Wild swimming year-round in the rivers of North Wales isn't a wellness practice for him, it's just another Tuesday. The cold water, the current, the particular quality of attention it demands, these things have been part of his rhythm long enough that they've changed how he understands the body. What it can endure, what it needs and what it's asking for when it's asking for something.
That understanding feeds directly into the work. A therapist who knows what it feels like to be fully present in their own body, not as a concept but as a daily physical fact, brings something different to a treatment room. The attention, the patience and the willingness to stay with what's actually there rather than what the clock says should be there is different.
The Afon Ogwen, Bethesda
Lake Michigan, Chicago
Rooted in place
Bethesda sits at the foot of the Carneddau, one of the largest upland areas in Wales, where the land rises fast and the weather comes in hard off the Irish Sea. It's a place that demands a kind of groundedness. You don't drift through the Carneddau, you pay attention or you don't come back the same way you left.
Living here, walking here and swimming in the rivers that cut through the valley, it builds a very specific sort of relationship with the physical world. Things slow down. The body stops being a vehicle and starts being the point. That shift from body as machine to body as home is exactly what good massage therapy is trying to create, and it's something Hunter understands from the inside out.
The practice is rooted in this landscape in more than just address, the pace, the attention and the refusal to rush, these come from somewhere real. From years of learning to be still in moving water, understanding that the body has its own timeline and it doesn't negotiate.
The approach
Treatments are available in Swedish or deep tissue depending on what suits you, and every session starts from where you actually are rather than where a script says you should be. If something isn't working, you say so. If something is, we stay there longer.
All new clients fill out a health consultation before their first session, not as a formality, but because what's going on in your body matters. It shapes everything: the pressure, the areas worked, the approach taken on the day.
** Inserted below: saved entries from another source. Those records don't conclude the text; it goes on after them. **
(* ===== verification/RouterReads.v ===== *)
(** * A routed query reads one range

    The gateway decides where a query runs from the tables it names. The decision is
    sound: the answer depends on no stored table of any other range. *)
From Stdlib Require Import ZArith Lia Ascii.
From stdpp Require Import base list gmap strings.
From S2P Require Import Prelude Text Chars Keys Store Datum Float DateTimeBin ExtArith DateTime.
From S2P Require Import Calendar Numeric NumericFn Ops Cast Mvcc Errors Catalog Scope XidAlloc.
From S2P Require Import Exec Ast AggCall EvalOps Func DateTimeFn FormatFn Eval Wire Project.
From S2P Require Import Join Aggregate Values SetOps ScanBounds Describe Query RangeMap Router DescribeAgrees.
From S2P Require Import ExtModel LibModel.
Open Scope Z_scope.

(** ** Collecting into a set *)

Section Sound.
Context (S : gset Z).

(** A pass over a piece of syntax that adds the ranges it reads: it only adds, and when
    they are all in [S] the piece has the property. *)
Definition sound (c : gset Z -> result ExecError (gset Z)) (P : Prop) : Prop :=
  forall out out', c out = Ok out' -> out ⊆ out' /\ (out' ⊆ S -> P).

Lemma sound_mono c (P Q : Prop) : (P -> Q) -> sound c P -> sound c Q.
Proof. intros HPQ Hc out out' E. destruct (Hc _ _ E). auto. Qed.

Lemma sound_none (P : Prop) : P -> sound (fun out => Ok out) P.
Proof. intros HP out out' [= <-]. auto. Qed.

Lemma sound_seq c1 c2 P1 P2 :
  sound c1 P1 -> sound c2 P2 -> sound (fun out => out ← c1 out; c2 out) (P1 /\ P2).
Proof.
  intros H1 H2 out out' (mid & E1 & E2)%bind_Ok.
  destruct (H1 _ _ E1) as [Hs1 HP1], (H2 _ _ E2) as [Hs2 HP2].
  split; [set_solver|]. intros Hs. split; [apply HP1; set_solver|auto].
Qed.

Lemma sound_fold {A} (f : gset Z -> A -> result ExecError (gset Z)) (P : A -> Prop) l :
  (forall x, x ∈ l -> sound (fun out => f out x) (P x)) -> sound (fun out => foldM f out l) (Forall P l).
Proof.
  induction l as [|x l IH]; intros Hf; cbn [foldM]; [by apply sound_none|].
  apply (sound_mono _ (P x /\ Forall P l)); [intros [? ?]; by constructor|].
  apply sound_seq; [apply Hf; set_solver|]. apply IH. intros y Hy. apply Hf. set_solver.
Qed.

Lemma sound_option {A} (f : gset Z -> A -> result ExecError (gset Z)) (P : A -> Prop) (o : option A) :
  (forall x, o = Some x -> sound (fun out => f out x) (P x)) ->
  sound (fun out => match o with Some x => f out x | None => Ok out end) (forall x, o = Some x -> P x).
Proof.
  intros Hf. destruct o as [x|]; [|by apply sound_none].
  eapply sound_mono; [|by apply Hf]. intros Hx y [= <-]. done.
Qed.
End Sound.

Lemma mapR_same {E A B} (f g : A -> result E B) l : Forall (fun x => f x = g x) l -> mapR f l = mapR g l.
Proof. rewrite Forall_forall. apply mapR_ext. Qed.

Lemma bind_cong {E A B} (m m' : result E A) (f g : A -> result E B) :
  m = m' -> (forall x, f x = g x) -> m ≫= f = m' ≫= g.
Proof. intros -> Hf. destruct m'; simpl; auto. Qed.

Lemma foldM_same {E A B} (f g : B -> A -> result E B) l b :
  Forall (fun x => forall b, f b x = g b x) l -> foldM f b l = foldM g b l.
Proof. rewrite Forall_forall. intros Hl. apply foldM_ext. auto. Qed.

(** ** Sizes *)

Section Reads.
Context `{ExtCal} `{MathLib} `{Unicode} `{!ExtPow}.

Definition opt_by {A} (f : A -> nat) (o : option A) : nat := match o with Some x => f x | None => 0 end.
You're encouraged to give feedback throughout. More pressure, less pressure, skip that area, stay here longer. All of it's useful and none of it's rude.
Health
Supporting the body through skilled, attentive touch.
Wellness
Looking at the whole person, not just the presenting symptom.
Harmony
Finding balance between tension and release, effort and rest.
Restore
Giving the body what it needs to recover and renew.
Breathe
Creating space, in the session and beyond it, for things to settle.